The answer is to be an exact copy of the lines below running from the line with "comment, directive, program text);" down to the line with "Open Scope list_scope.", both ends included, and nothing more.

Data for review:
::::

(** * music/SystemHeaders.h: the header aggregator, under a small C preprocessor

    The repository's only source file is a guarded header that pulls in six
    system headers.  Its meaning is what the C preprocessor does with it, so
    the development has three layers:

    - the text of the file, line by line, exactly as it is on disk;
    - a lexer that removes comments and classifies every line (blank,
      comment, directive, program text);
    - an interpreter for the directives over a preprocessing state (macro
      table, trace of system headers pulled in, program text handed to the
      compiler), relative to a platform that says which system headers
      exist.

    The properties of the file are then proved about [include_file], the
    interpreter run on the file's own lines. *)

From Stdlib Require Import Ascii.
From stdpp Require Import gmap strings list.

Open Scope string_scope.
Open Scope list_scope.

(** ** The file *)

Module Source.

(** src/music/SystemHeaders.h, one string per line (lines 1 to 12).  The
    last line ends with a blank and has no newline after it. *)
Definition text : list string :=
  [ "#ifndef SystemHeaders_h"
  ; "#define SystemHeaders_h"
  ; ""
  ; "// 导入系统套接字API"
  ; "#include <sys/socket.h>"
  ; "#include <netinet/in.h>"
  ; "#include <arpa/inet.h>"
  ; "#include <unistd.h>"
  ; "#include <netdb.h>"
  ; "#include <ifaddrs.h>"
  ; ""
  ; "#endif /* SystemHeaders_h */ " ].

(** The macro of the re-inclusion guard (lines 1, 2 and 12). *)
Definition guard : string := "SystemHeaders_h".

End Source.

(** ** Lexing: comments, blanks, directives *)

Module Lex.

Definition is_space (c : ascii) : bool :=
  (Ascii.eqb c " " || Ascii.eqb c "009")%bool.

Definition is_ident_char (c : ascii) : bool :=
  let n := nat_of_ascii c in
  (Nat.leb 65 n && Nat.leb n 90 || Nat.leb 97 n && Nat.leb n 122
   || Nat.leb 48 n && Nat.leb n 57 || Nat.eqb n 95)%bool.

Fixpoint skip_space (s : string) : string :=
  match s with
  | String c s' => if is_space c then skip_space s' else s
  | EmptyString => EmptyString
  end.

Definition is_blank (s : string) : bool := String.eqb (skip_space s) "".

Fixpoint trim_right (s : string) : string :=
  match s with
  | EmptyString => EmptyString
  | String c s' =>
      let t := trim_right s' in
      if (is_space c && String.eqb t "")%bool then EmptyString else String c t
  end.

Definition trim (s : string) : string := trim_right (skip_space s).

(** Longest identifier at the front of [s], and what follows it. *)
Fixpoint take_ident (s : string) : string * string :=
  match s with
  | String c s' =>
      if is_ident_char c
      then let '(i, r) := take_ident s' in (String c i, r)
      else (EmptyString, s)
  | EmptyString => (EmptyString, EmptyString)
  end.
Lemma record_ok (self : State) (now : Z) (pattern : QueryPattern) (user : option string)
  (query : string) (response_time : Q) (provider : string) (hit : bool) :
  counted self -> PyStr.len (query_analytics self) <= 10000 ->
  exists self',
    _record_analytics self now pattern user query response_time provider hit = (None, self')
    /\ counted self'
    /\ PyStr.len (query_analytics self') <= 10000
    /\ analytics_enabled self' = analytics_enabled self
    /\ cache self' = cache self
    /\ (analytics_enabled self = false -> self' = self)
    /\ (analytics_enabled self = true ->
        exists kept, query_analytics self'
                     = kept ++ [mkQueryAnalytics pattern response_time provider hit user now
                                  (Z.of_nat (String.length query)) 0 true]).
Proof.
  intros Hc Hlen. unfold _record_analytics.
  destruct (analytics_enabled self) eqn:Een; cbn [negb].
  - match goal with
    | |- context [_update_pattern_stats ?s _ _ _] =>
        destruct (update_pattern_stats_ok s pattern response_time hit)
          as (self' & Hup & Hc' & Hqa & Hen & Hcache); [exact Hc|]
    end.
    exists self'. split; [exact Hup|]. split; [exact Hc'|].
    cbn [query_analytics analytics_enabled cache] in *.
    split.
    + unfold PyStr.len in *. rewrite Hqa, length_app. cbn [List.length].
      destruct (10000 <=? Z.of_nat (List.length (query_analytics self))) eqn:E.
      * pose proof (last_n_length 5000 (query_analytics self)). lia.
      * apply Z.leb_gt in E. lia.
    + split; [exact Hen|]. split; [exact Hcache|]. split; [discriminate|].
      intros _. eexists. exact Hqa.
  - exists self. split; [reflexivity|]. split; [exact Hc|]. split; [exact Hlen|].
    split; [exact Een|]. split; [reflexivity|]. split; [auto | discriminate].
Qed.

Lemma record_all_ok (calls : list Call) :
  forall self, counted self -> PyStr.len (query_analytics self) <= 10000 ->
  exists self',
    record_all self calls = (None, self')
    /\ counted self'
    /\ PyStr.len (query_analytics self') <= 10000
    /\ analytics_enabled self' = analytics_enabled self
    /\ cache self' = cache self
    /\ (analytics_enabled self = false -> self' = self).
Proof.
  induction calls as [|[[[[[[now pattern] user] query] rt] provider] hit] calls IH];
    intros self Hc Hlen.
  - exists self. cbn. auto 10.
  - cbn [record_all].
    destruct (record_ok self now pattern user query rt provider hit Hc Hlen)
      as (self1 & Hrec & Hc1 & Hlen1 & Hen1 & Hcache1 & Hoff1 & _).
    rewrite Hrec.
    destruct (IH self1 Hc1 Hlen1) as (self' & Hrun & Hc' & Hlen' & Hen' & Hcache' & Hoff').
    exists self'. split; [exact Hrun|]. split; [exact Hc'|]. split; [exact Hlen'|].
    split; [congruence|]. split; [congruence|].
    intros Hoff. rewrite Hoff' by congruence. apply Hoff1. exact Hoff.
Qed.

::::

Expected answer:
      comment, directive, program text);
    - an interpreter for the directives over a preprocessing state (macro
      table, trace of system headers pulled in, program text handed to the
      compiler), relative to a platform that says which system headers
      exist.

    The properties of the file are then proved about [include_file], the
    interpreter run on the file's own lines. *)

From Stdlib Require Import Ascii.
From stdpp Require Import gmap strings list.

Open Scope string_scope.
Open Scope list_scope.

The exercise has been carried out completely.